Photo: Ariel Estulin

Police states don’t appear full blown, over night. They are, like any other social phenomenon, part of social and political process — the end result of a long-term corruption of the political culture and the incremental diminishing of democracy. This is a process that has been taking place for at least 20 years in Canada and it should come as no surprise that the police in Canada are now willing to take actions — at the direction of the politicians — that escalate the threats to democratic expression and the intimidation of ordinary citizens.

The corporate security state is not static; it will keep filling more and more space to the extent that those in charge are allowed to by civil society. It is not a process that will suddenly arrest itself. There is no “enough” in this plan.

But in that incremental process there are seminal moments — sort of qualitative leaps in the continuum of anti-democratic moves that momentarily reveal to everyone willing to look what is actually happening. The police actions in Toronto are one of those key moments, one that we will look back on as a time when the authoritarian governments we now endure tested our resolve.

They know exactly what they are doing. There was no spontaneous “over-reaction.” There were no cops “out of control” — the obvious fact is that they were always in control. This was a very strategic operation from beginning to end. The decision to allow the Black Bloc to do its destructive work without any intervention at all was strategic as the police and their political masters knew the media would play their pre-assigned reactionary role and focus on the destruction of property. The mass arrest of 900 people was a message to those willing to take a stand: you could be next, and a criminal record is no laughing matter. There is no question that amongst the mob of window-breakers and car-burners were a significant number of agents provocateurs. How many we will likely never know as this time around none were exposed as they were in Montebello at the SSP Summit.

The black-clad activists have a lot to answer for — they provide the cover for the provocateurs and they are totally responsible for the media frenzy about the damage to a few shops. Perhaps next time the real social activists should swarm these people and stop them if the police refuse. They are the enemies of social change — we should treat all of them as agents provocateurs and plan to deal with them accordingly. In the process we might catch a few more cops in the act.

But in the bigger picture they are a side show. The crisis in democracy itself is developing quickly as the security state apparatus and its political committee — Harper and his handful of operatives obviously, but provincial governments as well — plan for the future. It is a future that promises to be increasingly grim.

There is a clear connection here between the obscene amount of money spent on security, the completely unnecessary shut-down of Toronto, the nine foot fences, what the police did — and what the “leaders” talked about. We could call them the austerity summits: an agreement to make working people and the poor pay for the crisis. In the next year — unless Harper can actually be forced from office — Canada will witness the second wave of huge cutbacks to the social democratic state.

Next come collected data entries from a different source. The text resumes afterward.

(** Modelled from the spec: the class [GraphFunction] of
    yarl/components/socket_and_graph_fn.py is not among the sources.  An
    operation binding is the tuple of its ordered input sockets, its
    ordered output sockets, the transformation handle and the
    structural flags. *)
Record GraphFunction : Set := mkGraphFunction {
  gf_method : string;
  gf_component : CompId;
  gf_input_sockets : list SockId;
  gf_output_sockets : list SockId;
  gf_flags : OpsFlags
}.

(** The attributes of a [Component] set by [__init__].  [sub_components]
    is the OrderedDict in insertion order; [graph_methods] lists the
    names of the callable members that start with [_graph_] (what
    [dir(self)] is filtered down to in [add_graph_fn]).  [device] and
    [global_component] are stored and never read by the methods below. *)
Record Component : Type := mkComponent {
  scope : string;
  global_scope : string;
  name : string;
  default_flags : OpsFlags;
  sub_components : list (string * CompId);
  graph_fns : list GraphFnId;
  parent_component : option CompId;
  input_sockets : list SockId;
  output_sockets : list SockId;
  internal_sockets : list SockId;
  input_complete : bool;
  no_input_entry_points : list GraphFnId;
  variables : gmap string Var;
  graph_methods : list string
}.

(** The store: every object created so far, named by its index. *)
Record Heap : Type := mkHeap {
  components : list Component;
  sockets : list Socket;
  graph_functions : list GraphFunction
}.
(** * ebp2docs: the decoding core of the EmpirBus project viewer

    A shallow embedding of [js/enums.js], [js/component-decoder.js],
    [js/channel-decoder.js] and [js/parser.js], and the properties of the
    decoders, the document extractor and the sort orders.

    Conventions of the embedding.
    - A JavaScript number that the program computes is an integer or NaN.
      It is an [option Z]: [None] is NaN.  Integers are exact, as they are
      in JavaScript below 2^53; a negative zero is the integer 0, which no
      expression of the program tells apart ([||], [===], [Map.get] and
      string conversion all identify the two zeros).
    - A value that may be [null] or [undefined] is an [option]; each record
      field says which of the two its [None] stands for.
    - Strings are sequences of 8-bit code units.
    - The DOM is the tree of elements: the program never reads text nodes. *)

From Stdlib Require Import Ascii String ZArith List Sorted Permutation.
From stdpp Require Import base option list gmap strings pretty.

Open Scope string_scope.
Open Scope Z_scope.

(** ** JavaScript primitives *)

Module JS.

(** [StrWhiteSpaceChar] among the 8-bit code units: TAB, LF, VT, FF, CR,
    SP and NBSP. *)
Definition isStrWhiteSpace (c : ascii) : bool :=
  let n := Z.of_N (Ascii.N_of_ascii c) in
  (9 <=? n) && (n <=? 13) || (n =? 32) || (n =? 160).

Fixpoint trimStart (s : string) : string :=
  match s with
  | String c s' => if isStrWhiteSpace c then trimStart s' else s
  | EmptyString => EmptyString
  end.

(** The value of a code unit as a digit: 0-9, then a-z and A-Z for 10-35. *)
Definition digitValue (c : ascii) : option Z :=
  let n := Z.of_N (Ascii.N_of_ascii c) in
  if (48 <=? n) && (n <=? 57) then Some (n - 48)
  else if (97 <=? n) && (n <=? 122) then Some (n - 87)
  else if (65 <=? n) && (n <=? 90) then Some (n - 55)
  else None.

(** The longest prefix of radix-[R] digits, as an integer; [acc] is [None]
    until a digit has been read. *)
Fixpoint parseDigits (R : Z) (s : string) (acc : option Z) : option Z :=
  match s with
  | String c s' =>
      match digitValue c with
      | Some d =>
          if d <? R then parseDigits R s' (Some (default 0 acc * R + d))
          else acc
      | None => acc
      end
  | EmptyString => acc
  end.

(** [parseInt(string)] with no radix: leading white space is skipped, a
    sign is read, a [0x] or [0X] prefix selects radix 16, and the longest
    prefix of digits is the result; NaN when there is no digit. *)
Definition parseInt (s : string) : option Z :=
  let s0 := trimStart s in
  let '(sign, s1) :=
    match s0 with
    | String "-"%char r => (-1, r)
    | String "+"%char r => (1, r)
    | _ => (1, s0)
    end in
  let '(R, s2) :=
    match s1 with
    | String "0"%char (String "x"%char r) => (16, r)
    | String "0"%char (String "X"%char r) => (16, r)
    | _ => (10, s1)
    end in
  match parseDigits R s2 None with
  | Some n => Some (sign * n)
  | None => None
  end.

(** [ToString] of a string that may be [null]. *)
Definition ToString (o : option string) : string :=
  match o with
  | Some s => s
  | None => "null"
  end.

(** [String(x)] and [parseInt(x)] of a string that may be [undefined]. *)
Definition ToStringU (o : option string) : string :=
  match o with
  | Some s => s
  | None => "undefined"
  end.

(** [n || d] for a number [n]: NaN and 0 are falsy. *)
Definition orNum (n : option Z) (d : Z) : Z :=
  match n with
  | Some v => if v =? 0 then d else v
  | None => d
  end.
(** C4 at a call whose live chain id is 1 while the declared chain is
    the test network. *)
Lemma chain_mismatch_short_circuits_witness :
  EvGetChainId
    ∈ (Sample.configurable Sample.client (Sample.args Sample.transfer) false
         (Sample.world 1 [Sample.hookA; Sample.hookB])).2 ∧
  (Sample.configurable Sample.client (Sample.args Sample.transfer) false
     (Sample.world 1 [Sample.hookA; Sample.hookB])).1
    = Err (ChainMismatchError 11124 1) ∧
  ∀ typedData account,
    EvSignTypedData typedData account
      ∉ (Sample.configurable Sample.client (Sample.args Sample.transfer) false
           (Sample.world 1 [Sample.hookA; Sample.hookB])).2.
Proof.
  assert (EvGetChainId
            ∈ (Sample.configurable Sample.client (Sample.args Sample.transfer)
                 false (Sample.world 1 [Sample.hookA; Sample.hookB])).2)
    as Hin by in_computed_trace.
  split; [exact Hin|].
  destruct (chain_mismatch_short_circuits Sample.VALID_CHAINS
              Sample.transformHexValues Sample.assertEip712Request
              Sample.encodeAbiParameters Sample.client Sample.signerClient
              (Sample.args Sample.transfer) Sample.validator false
              Sample.hookPayloads
              (Sample.world 1 [Sample.hookA; Sample.hookB])
              Sample.abstractTestnet 1 eq_refl Hin eq_refl)
    as (Herr & _ & Hquiet); [by vm_compute|].
  split; [exact Herr | exact Hquiet].
Defined.
(** With a directory at a path the system accepts, the save raises. *)
Lemma save_yaml_on_directory reads (fs sub : tree) p data :
  accepted p = true -> lookup_path fs p = Some (Dir sub) ->
  save_yaml reads fs p data = Raise IsADirectoryError.
Proof.
  unfold accepted. destruct (long_path p) eqn:Hlen; [discriminate|]. simpl.
  rewrite (save_yaml_along _ _ _ _ Hlen). clear Hlen.
  revert fs. induction p as [|c p IH]; intros fs Hshort Hdir; [reflexivity|].
  cbn [forallb] in Hshort. apply andb_true_iff in Hshort as [Hc Hshort].
  apply negb_true_iff in Hc.
  destruct p as [|c2 p].
  - rewrite save_along_single, Hc. simpl in Hdir.
    destruct (kid c fs) as [[doc|kids]|]; try discriminate. reflexivity.
  - rewrite save_along_below, Hc. cbn [lookup_path] in Hdir.
    destruct (kid c fs) as [[doc|kids]|]; try discriminate.
    rewrite (IH kids Hshort Hdir). reflexivity.
Qed.

Lemma lookup_above (fs : tree) q r x :
  lookup_path fs (q ++ r) = Some x -> r <> [] ->
  exists kids, lookup_path fs q = Some (Dir kids).
Proof.
  revert fs. induction q as [|c q IH]; intros fs; simpl; [eauto|].
  destruct (kid c fs) as [[doc|kids]|]; [|apply IH|discriminate].
  destruct (q ++ r) eqn:Hqr; [|discriminate].
  apply app_eq_nil in Hqr as [_ ->]. congruence.
Qed.

(** ** The assertion composer *)

Lemma id_choice_str H fs collection label v :
  id_choice H fs collection label = Ok v -> exists s, v = VStr s.
Proof.
  unfold id_choice. intros Hc. step Hc as directory _. step Hc as ids _.
  injection Hc as <-.
  pose proof (selectbox_elem H (VStr none_choice :: map VStr ids) label) as Hin.
  specialize (Hin ltac:(discriminate)).
  apply elem_of_cons in Hin as [->|Hin]; [eauto|].
  apply list_elem_of_fmap in Hin as (s & -> & _). eauto.
Qed.

(** What a successful [gather] has established. *)
Lemma gather_selection v H Q fs sel :
  gather v H Q fs = Ok sel ->
  (exists d, sel_domain sel = VStr d) /\
  (exists t, sel_taxon_id sel = VStr t) /\
  (exists s, sel_source_id sel = VStr s) /\
  sel_qualifiers sel = collect_qualifiers H Q [].
Proof.
  unfold gather. intros Hg.
  step Hg as directory _.
  step Hg as names _.
  step Hg as _x _.
  step Hg as tdoc Htraits.
  step Hg as ts _.
  step Hg as traits _.
  step Hg as features _.
  step Hg as taxon_id Htaxon.
  step Hg as source_id Hsource.
  step Hg as material_id _.
  step Hg as trait _.
  step Hg as val _.
  injection Hg as <-. simpl.
  repeat split.
  - unfold load_traits in Htraits. apply bind_Ok in Htraits as (p & Hp & _).
    unfold domain_file in Hp.
    destruct (selectbox H (VList (map VStr (sorted names))) "Domain"); try discriminate.
    eauto.
  - eapply id_choice_str, Htaxon.
  - eapply id_choice_str, Hsource.
Qed.

Lemma is_str_false s s' : VStr s <> VStr s' -> is_str (VStr s) s' = false.
Proof. intros Hne. simpl. destruct (String.eqb_spec s s'); congruence. Qed.

(** The record the composer hands to [save_yaml], written out. *)
Lemma assertion_payload_eq sel taxon_id source_id :
  sel_taxon_id sel = VStr taxon_id -> sel_source_id sel = VStr source_id ->
  assertion_payload sel =
  VDict [ ("taxon_id", VStr taxon_id);
          ("assertion_sets",
           VList [VDict ([ ("source_id", VStr source_id);
                           ("assertions",
                            VList [VDict [ ("feature", sel_feature sel);
                                           ("trait", sel_trait_id sel);
                                           ("value", sel_value sel);
                                           ("qualifiers",
                                            match sel_qualifiers sel with
                                            | [] => VNone
                                            | q => VDict q
                                            end) ]]) ]
                         ++ (if is_str (sel_material_id sel) none_choice then []
                             else [("material_id", sel_material_id sel)]))]) ].
Proof.
  intros Ht Hs. unfold assertion_payload, assertion_set_of, assertion_of.
  rewrite Ht, Hs. destruct (is_str (sel_material_id sel) none_choice); reflexivity.
Qed.




(** ** C6: qualifiers *)

Lemma dict_get_set_eq (d : dict) k v : dict_get (dict_set d k v) k = Some v.
Proof.
  induction d as [|[k' v'] rest IH]; simpl.
  - rewrite String.eqb_refl. reflexivity.
  - destruct (String.eqb_spec k' k) as [->|Hne]; simpl.
    + rewrite String.eqb_refl. reflexivity.
    + destruct (String.eqb_spec k' k); [congruence | exact IH].
Qed.

Lemma dict_get_set_ne (d : dict) k k' v : k <> k' -> dict_get (dict_set d k v) k' = dict_get d k'.
Proof.
  intros Hne. induction d as [|[k0 v0] rest IH]; simpl.
  - destruct (String.eqb_spec k k'); [congruence | reflexivity].
  - destruct (String.eqb_spec k0 k) as [->|Hk]; simpl.
    + destruct (String.eqb_spec k k'); [congruence | reflexivity].
    + destruct (String.eqb_spec k0 k'); [reflexivity | exact IH].
Qed.

(** A qualifier is missing from the mapping exactly when nothing is
    selected for it. *)
Lemma collect_qualifiers_none H (Q acc : dict) q :
  dict_get (collect_qualifiers H Q acc) q = None <->
  dict_get acc q = None /\ forall vocab, (q, vocab) ∈ Q -> multiselect H q vocab = [].
Proof.
  revert acc. induction Q as [|[q' vocab'] rest IH]; intros acc; simpl.
  - split; [intros Hn; split; [exact Hn | intros vocab Hin; inversion Hin] | tauto].
  - rewrite IH. destruct (multiselect H q' vocab') as [|x sel] eqn:Hsel.
    + split; intros [Hacc Hall]; (split; [exact Hacc|]).
      * intros vocab Hin. apply elem_of_cons in Hin as [[= -> ->]|Hin]; auto.
      * intros vocab Hin. apply Hall. right. exact Hin.
    + destruct (String.eqb_spec q' q) as [->|Hne].
      * rewrite dict_get_set_eq. split; [intros [[=] _]|].
        intros [_ Hall]. specialize (Hall vocab' ltac:(left)). congruence.
      * rewrite dict_get_set_ne by exact Hne.
        split; intros [Hacc Hall]; (split; [exact Hacc|]).
        -- intros vocab Hin. apply elem_of_cons in Hin as [[= -> ->]|Hin]; [congruence|auto].
        -- intros vocab Hin. apply Hall. right. exact Hin.
Qed.

(** A qualifier in the mapping holds the non-empty selection made for it. *)
Lemma collect_qualifiers_some H (Q acc : dict) q v :
  dict_get (collect_qualifiers H Q acc) q = Some v ->
  dict_get acc q = Some v \/
  exists vocab, (q, vocab) ∈ Q /\ v = VList (multiselect H q vocab) /\
                multiselect H q vocab <> [].
Proof.
  revert acc. induction Q as [|[q' vocab'] rest IH]; intros acc; simpl; [auto|].
  intros Hget. apply IH in Hget as [Hget|(vocab & Hin & Hv & Hne)].
  - destruct (multiselect H q' vocab') as [|x sel] eqn:Hsel; [auto|].
    destruct (String.eqb_spec q' q) as [->|Hq].
    + rewrite dict_get_set_eq in Hget. injection Hget as <-.
      right. exists vocab'. rewrite Hsel. repeat split; [left | discriminate].
    + rewrite dict_get_set_ne in Hget by exact Hq. auto.
  - right. exists vocab. repeat split; [right; exact Hin | exact Hv | exact Hne].
Qed.
(** [BattleUnit::clearVisibleUnits]. *)
Definition clearVisibleUnits (u : BattleUnit) : BattleUnit :=
  mkBattleUnit (u_position u) (u_direction u) (u_faction u) (u_kneeled u) (u_out u)
               (u_standHeight u) (u_kneelHeight u) (u_loftemps u) [].

Definition onUnit (k : nat) (f : BattleUnit -> BattleUnit) (s : SavedBattleGame)
  : SavedBattleGame :=
  setUnits (alter f k (sv_units s)) s.

(** The eye voxel of a unit: tile centre, raised by the pose height and the
    terrain level of [tile]. *)
Definition eyeVoxel (u : BattleUnit) (tile : Tile) : Position :=
  mkPosition (px (u_position u) * 16 + 8) (py (u_position u) * 16 + 8)
             (pz (u_position u) * 24 + - t_terrainLevel tile + unitHeight u).

(** [TerrainModifier::checkForVisibleUnits]. *)
Definition checkForVisibleUnits (unitp : nat) (tile : nat) : M E bool :=
  let* t := readTile tile in
  match t_unit t with
  | None => ret false
  | Some buIdx =>
      let* bu := readUnit buIdx in
      if u_out bu then ret false
      else
        let* u := readUnit unitp in
        if factionEqb (u_faction u) FACTION_PLAYER
           && (factionEqb (u_faction bu) FACTION_PLAYER
               || factionEqb (u_faction bu) FACTION_NEUTRAL)
        then ret false
        else if factionEqb (u_faction u) FACTION_HOSTILE
                && factionEqb (u_faction bu) FACTION_HOSTILE
        then ret false
        else
          let originVoxel := eyeVoxel u t in
          let* s := getSave in
          let* buTile := derefTile (getTile s (u_position bu)) in
          let* bt := readTile buTile in
          let targetVoxel := eyeVoxel bu bt in
          let* vd := getVoxelData in
          let* test := liftOutcome (calculateLine vd s originVoxel targetVoxel false None None) in
          let hitPosition := voxelTile targetVoxel in
          if (fst test =? -1)
             || ((fst test =? 4) && Position_eqb (u_position bu) hitPosition)
          then modifySave (onUnit unitp (addToVisibleUnits buIdx)) ;;; ret true
          else ret false
  end.

Definition startAngle : list Z := [45; 0; -45; 270; 225; 180; 135; 90].
Definition endAngle : list Z := [135; 90; 45; 360; 315; 270; 225; 180].

(** The values [lo, lo+step, ...] up to [hi] of a loop
    [for (double a = lo; a <= hi; a += step)] over whole numbers of degrees. *)
Definition degrees (lo hi step : Z) : list Z :=
  map (fun k => lo + step * Z.of_nat k) (seq 0 (Z.to_nat ((hi - lo) / step + 1))).

(** [t && t->getMapData(part) && (isDoor() || isUFODoor())]. *)
Definition isDoorAt (s : SavedBattleGame) (ptr : option nat) (part : TilePart) : bool :=
  match tileAt s ptr with
  | Some t =>
      match getMapData t part with
      | Some mp => isDoor mp || isUFODoor mp
      | None => false
      end
  | None => false
  end.
(** C6.  [install_apt_pkgs] takes the packages of [list_apt_pkgs] in list
    order and runs [apt install -y <pkg>] for each.  A package whose
    process completed with an empty stderr, or with a stderr the classifier
    empties, is followed by the next one; [True] is returned when all went
    so.  The run raises the [InstallationError] naming a package exactly when
    that package's stderr was not empty and the classifier returned it not
    empty, and nothing is attempted after it. *)
Theorem install_apt_pkgs_spec (t : trace) :
  exists done : list (string * process),
    runs (install_apt_pkgs h) t
    = map (fun d => ("apt install -y " ++ fst d, snd d)) done
    /\ (exists rest,
          list_apt_pkgs = (map fst done ++ rest)%list
          /\ match fst (install_apt_pkgs h t) with
             | Ret b => b = true /\ rest = [] /\ Forall (apt_ok h) done
             | Raise e =>
                 exists pre pkg p,
                   done = (pre ++ [(pkg, p)])%list
                   /\ Forall (apt_ok h) pre
                   /\ ((completes p (default_timeout h)
                        /\ stderr p <> ""
                        /\ car_apt_warning h (stderr p) <> ""
                        /\ e = InstallationError
                                 ("Failed to install " ++ pkg ++ "."))
                       \/ (~ completes p (default_timeout h)
                           /\ e = TimeoutError))
             end)
    /\ (forall pkg p,
          In (pkg, p) done ->
          completes p (default_timeout h) ->
          (stderr p <> "" /\ car_apt_warning h (stderr p) <> ""
           <-> fst (install_apt_pkgs h t)
               = Raise (InstallationError
                          ("Failed to install " ++ pkg ++ ".")))).
Proof.
  destruct (run_script_spec h apt_script t)
    as [done_s [Hran [rest_s [Hsteps Hres]]]].
  assert (Hloop : steps apt_script = map apt_step list_apt_pkgs)
    by reflexivity.
  rewrite Hloop in Hsteps.
  destruct (attempts_of_packages _ _ _ _ Hsteps)
    as [done [rest [Hpkgs [-> ->]]]].
  pose proof (operation_result h AptPkgs t) as [Hfst Hsnd].
  cbn [run_operation script_of] in Hfst, Hsnd.
  assert (Hok : forall l,
            Forall (fun sp => passes h (fst sp) (snd sp) = true)
              (map (fun d => (apt_step (fst d), snd d)) l) ->
            Forall (apt_ok h) l).
  { intros l Hl. rewrite Forall_map in Hl.
    eapply Forall_impl; [|exact Hl].
    intros [pkg p] Hp. now apply apt_ok_iff. }
  exists done. split; [|split].
  - unfold runs. rewrite Hsnd. apply (runs_eq (run_script h apt_script)).
    rewrite Hran. unfold attempted. now rewrite map_map.
  - exists rest. split; [exact Hpkgs|]. rewrite Hfst.
    destruct (fst (run_script h apt_script t)).
    + destruct Hres as [Hrest Hall]. split; trivial. split.
      * now destruct rest.
      * now apply Hok.
    + destruct Hres as [pre_s [st [p [Hdone [Hpre [Hno ->]]]]]].
      apply map_eq_app in Hdone.
      destruct Hdone as [pre [last [-> [<- Hlast]]]].
      destruct last as [|[pkg q] [|? ?]]; try discriminate.
      injection Hlast as <- <-.
      exists pre, pkg, q. split; trivial. split; [now apply Hok|].
      cbn [fst snd] in *.
      destruct (completes_within q (default_timeout h)) eqn:Hc.
      * left. apply completes_within_iff in Hc.
        destruct (apt_not_ok _ _ Hno Hc). repeat split; trivial.
        now rewrite step_exn_completes.
      * right. assert (Hn : ~ completes q (default_timeout h)).
        { rewrite <- completes_within_iff. congruence. }
        split; trivial. now apply step_exn_times_out.
  - intros pkg p Hin Hc. rewrite Hfst.
    assert (Hnd : NoDup (map fst done)).
    { pose proof list_apt_pkgs_NoDup as Hnd. rewrite Hpkgs in Hnd.
      now apply NoDup_app_remove_r in Hnd. }
    destruct (fst (run_script h apt_script t)).
    + destruct Hres as [_ Hall]. apply Hok in Hall.
      rewrite Forall_forall in Hall. destruct (Hall _ Hin) as [_ Hgood].
      cbn [snd] in Hgood. split; [tauto | discriminate].
    + destruct Hres as [pre_s [st [q [Hdone [Hpre [Hno ->]]]]]].
      apply map_eq_app in Hdone.
      destruct Hdone as [pre [last [-> [<- Hlast]]]].
      destruct last as [|[pkg' q'] [|? ?]]; try discriminate.
      injection Hlast as <- <-. cbn [fst snd] in *.
      apply Hok in Hpre. rewrite Forall_forall in Hpre.
      apply in_app_or in Hin. destruct Hin as [Hin|[E|[]]].
      * destruct (Hpre _ Hin) as [_ Hgood]. cbn [snd] in Hgood.
        split; [tauto|]. intros E. exfalso.
        assert (E' : InstallationError (failmsg (apt_step pkg))
                     = InstallationError (failmsg (apt_step pkg'))).
        { injection E as E. unfold step_exn in E.
          destruct (completes_within q' (default_timeout h));
            [symmetry; exact E | discriminate E]. }
        injection E' as E'. cbn [failmsg apt_step] in E'.
        apply append_dot_cancel in E'.
        rewrite map_app in Hnd. apply NoDup_remove_2 in Hnd.
        rewrite app_nil_r in Hnd. apply Hnd.
        cbn [map fst]. rewrite <- E'. apply in_map_iff.
        now exists (pkg, p).
      * injection E as -> ->.
        rewrite (step_exn_completes h _ _ Hc).
        split; [reflexivity | intros _].
        now apply (apt_not_ok pkg).
Qed.

End AptLoop.

(** On the sample hosts a process that complains still completes in time. *)
Lemma complains_completes (errs : string) : completes (complains errs) 60.
Proof. exists 1%N. split; [reflexivity | vm_compute; discriminate]. Qed.
(** * Open Interpreter: the terminal entry point

    A shallow embedding of
    [interpreter/terminal_interface/start_terminal_interface.py]:
    the option schema, the attribute binder [set_attributes], the mode
    expander, the OS-control provisioner, the model default inferencer and
    the dispatch of [start_terminal_interface], followed by the properties
    of the configuration resolver.

    Python objects are attribute dictionaries ([gmap string value]); the
    parsed [argparse.Namespace] is an ordered association list, because
    [set_attributes] iterates over [vars(args).items()]. Output, prompts
    and calls into collaborators are recorded in a trace of events. *)

From Stdlib Require Import String Ascii List ZArith Bool Lia PrimFloat.
From stdpp Require Import base option gmap strings list.
Import ListNotations.

Local Open Scope string_scope.
Local Open Scope Z_scope.

(** ** Python values and strings *)

Module Py.

(** Values that reach the namespace and the attributes: [None], [bool],
    [int], [float] and [str]. *)
Inductive value : Type :=
| VNone
| VBool (b : bool)
| VInt (z : Z)
| VFloat (f : float)
| VStr (s : string).

Definition is_None (v : value) : bool :=
  match v with VNone => true | _ => false end.

(** Truth value of [if v:] / [not v]. *)
Definition truthy (v : value) : bool :=
  match v with
  | VNone => false
  | VBool b => b
  | VInt z => negb (z =? 0)
  | VFloat f => negb (PrimFloat.eqb f PrimFloat.zero)
  | VStr s => negb (String.eqb s EmptyString)
  end.

(** [v == "lit"] for a string literal. *)
Definition eq_str (v : value) (lit : string) : bool :=
  match v with VStr s => String.eqb s lit | _ => false end.

(** The double quote character, as a one-character string. *)
Definition dq : string := String (ascii_of_nat 34) EmptyString.

(** [s.startswith(p)] *)
Definition startswith (s p : string) : bool := String.prefix p s.

(** [s.lower()] on the ASCII letters. Strings are byte strings (UTF-8);
    the code only compares the lowered text against ASCII prefixes, and no
    character outside ASCII lowers to one of their letters followed by
    the next letter of the prefix. *)
Definition lower_ascii (c : ascii) : ascii :=
  let n := nat_of_ascii c in
  if (Nat.leb 65 n && Nat.leb n 90)%bool then ascii_of_nat (n + 32) else c.

Fixpoint lower (s : string) : string :=
  match s with
  | EmptyString => EmptyString
  | String c t => String (lower_ascii c) (lower t)
  end.

(** [sub in s] *)
Fixpoint contains (sub s : string) : bool :=
  String.prefix sub s ||
  match s with
  | EmptyString => false
  | String _ t => contains sub t
  end.

(** [s[n:]] *)
Fixpoint drop (n : nat) (s : string) : string :=
  match n, s with
  | O, _ => s
  | S k, EmptyString => EmptyString
  | S k, String _ t => drop k t
  end.

(** [s.replace(old, new)]: every occurrence of [old], found from left to
    right without overlap, becomes [new]. [skip] counts the characters of
    a match still to be passed over. *)
Fixpoint replace_from (old new : string) (skip : nat) (s : string) : string :=
  match s with
  | EmptyString => EmptyString
  | String c t =>
      match skip with
      | S k => replace_from old new k t
      | O =>
          if String.prefix old s
          then new +:+ replace_from old new (String.length old - 1) t
          else String c (replace_from old new O t)
      end
  end.

Fixpoint intersperse (new s : string) : string :=
  match s with
  | EmptyString => new
  | String c t => new +:+ String c (intersperse new t)
  end.

Definition replace (old new s : string) : string :=
  match old with
  | EmptyString => intersperse new s
  | _ => replace_from old new O s
  end.

(** [s.strip()]: the literal it is applied to begins and ends with spaces
    and newlines only. *)
Definition is_space (c : ascii) : bool :=
  let n := nat_of_ascii c in
  (Nat.leb 9 n && Nat.leb n 13 || Nat.eqb n 32)%bool.

Fixpoint lstrip (s : string) : string :=
  match s with
  | EmptyString => EmptyString
  | String c t => if is_space c then lstrip t else s
  end.

Fixpoint rstrip (s : string) : string :=
  match s with
  | EmptyString => EmptyString
  | String c t =>
      match rstrip t with
      | EmptyString => if is_space c then EmptyString else String c EmptyString
      | t' => String c t'
      end
  end.

Definition strip (s : string) : string := rstrip (lstrip s).

(** [sep.join(l)] is [String.concat sep l]. *)

End Py.
Export Py.

(** ** The option schema *)

(** The two objects a descriptor can bind to: [interpreter] and
    [interpreter.llm]. *)
Inductive target : Type := Interpreter | Llm.

#[global] Instance target_eq_dec : EqDecision target.
Proof. solve_decision. Defined.

Inductive arg_type : Type := TStr | TBool | TInt | TFloat.

Inductive arg_action : Type := BooleanOptionalAction.

(** One dictionary of the [arguments] list. A key the dictionary does not
    have is [None] here. *)
Record Argument : Type := {
  name : string;
  nickname : option string;
  help_text : string;
  type : arg_type;
  default : option value;
  action : option arg_action;
  choices : option (list string);
  nargs : option string;
  attribute : option (target * string)
}.

Definition mk (n : string) (nick : option string) (help : string)
    (t : arg_type) (attr : option (target * string)) : Argument :=
  {| name := n; nickname := nick; help_text := help; type := t;
     default := None; action := None; choices := None; nargs := None;
     attribute := attr |}.

Definition with_default (v : value) (a : Argument) : Argument :=
  {| name := name a; nickname := nickname a; help_text := help_text a;
     type := type a; default := Some v; action := action a;
     choices := choices a; nargs := nargs a; attribute := attribute a |}.

Definition with_action (x : arg_action) (a : Argument) : Argument :=
  {| name := name a; nickname := nickname a; help_text := help_text a;
     type := type a; default := default a; action := Some x;
     choices := choices a; nargs := nargs a; attribute := attribute a |}.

The set up is in place: the enormous tax cuts implemented by Flaherty in 2007 (and still being implemented) and the resulting huge deficits (party due to the “stimulus”) are the perfect useful crisis to justify massive cuts to social spending and the radical downsizing of the federal state (with the military intact and growing). In effect, Harper wants to download everything onto the provinces and distribute the political responsibility for downsizing to all senior governments.

These cuts will have a severe impact on hundreds of thousands of Canadians, individuals and families already facing an economic crisis of unsustainable personal debt, and over-work at mostly low wages. High unemployment is the other useful crisis, a key part of the strategy of “labour flexibility” aimed at lowering the share of the economy achieved by workers, and thus decreasing their political power at the same time.

Will this increasing pressure on Canadians’ quality of life and economic security be the trigger that creates the conditions for social unrest? There is no way of knowing that ahead of time but it will certainly present the conditions for a rejuvenation of social movement efforts to mobilize against the corporate state. Labour will be forced from its self-imposed slumber and have to take a real stand — and not just show up a single demonstration.

When resistance does increase, that corporate state hopes to have created a new normal where demonstrating is seen as vaguely threatening, the demand for civil liberties is the recourse of scoundrels and criticism of governments naïve at best and dangerous at worst.

Economic insecurity does not necessarily lead to greater resistance. It can also lead to passivity out of fear that things could get even worse. That passive part of the population is the classic ground for fascist politics and the desire for a “strong” leader, in the mode of a father figure. Harper, of course, has always played that role. For the moment at least it has had limited appeal as his party’s 30 per cent in the polls shows. But he always polls higher than his party and leads the leadership stakes in part because of this strong leader–image.

We have a decidedly different political culture in Canada than they do in the U.S., but what is happening there can also happen here, though not in exactly the same way and not as quickly. But in the absence of a vigorous mass movement, based on hope for the future, there is only one other possibility: things will inevitably get worse as the capitalist crisis deepens.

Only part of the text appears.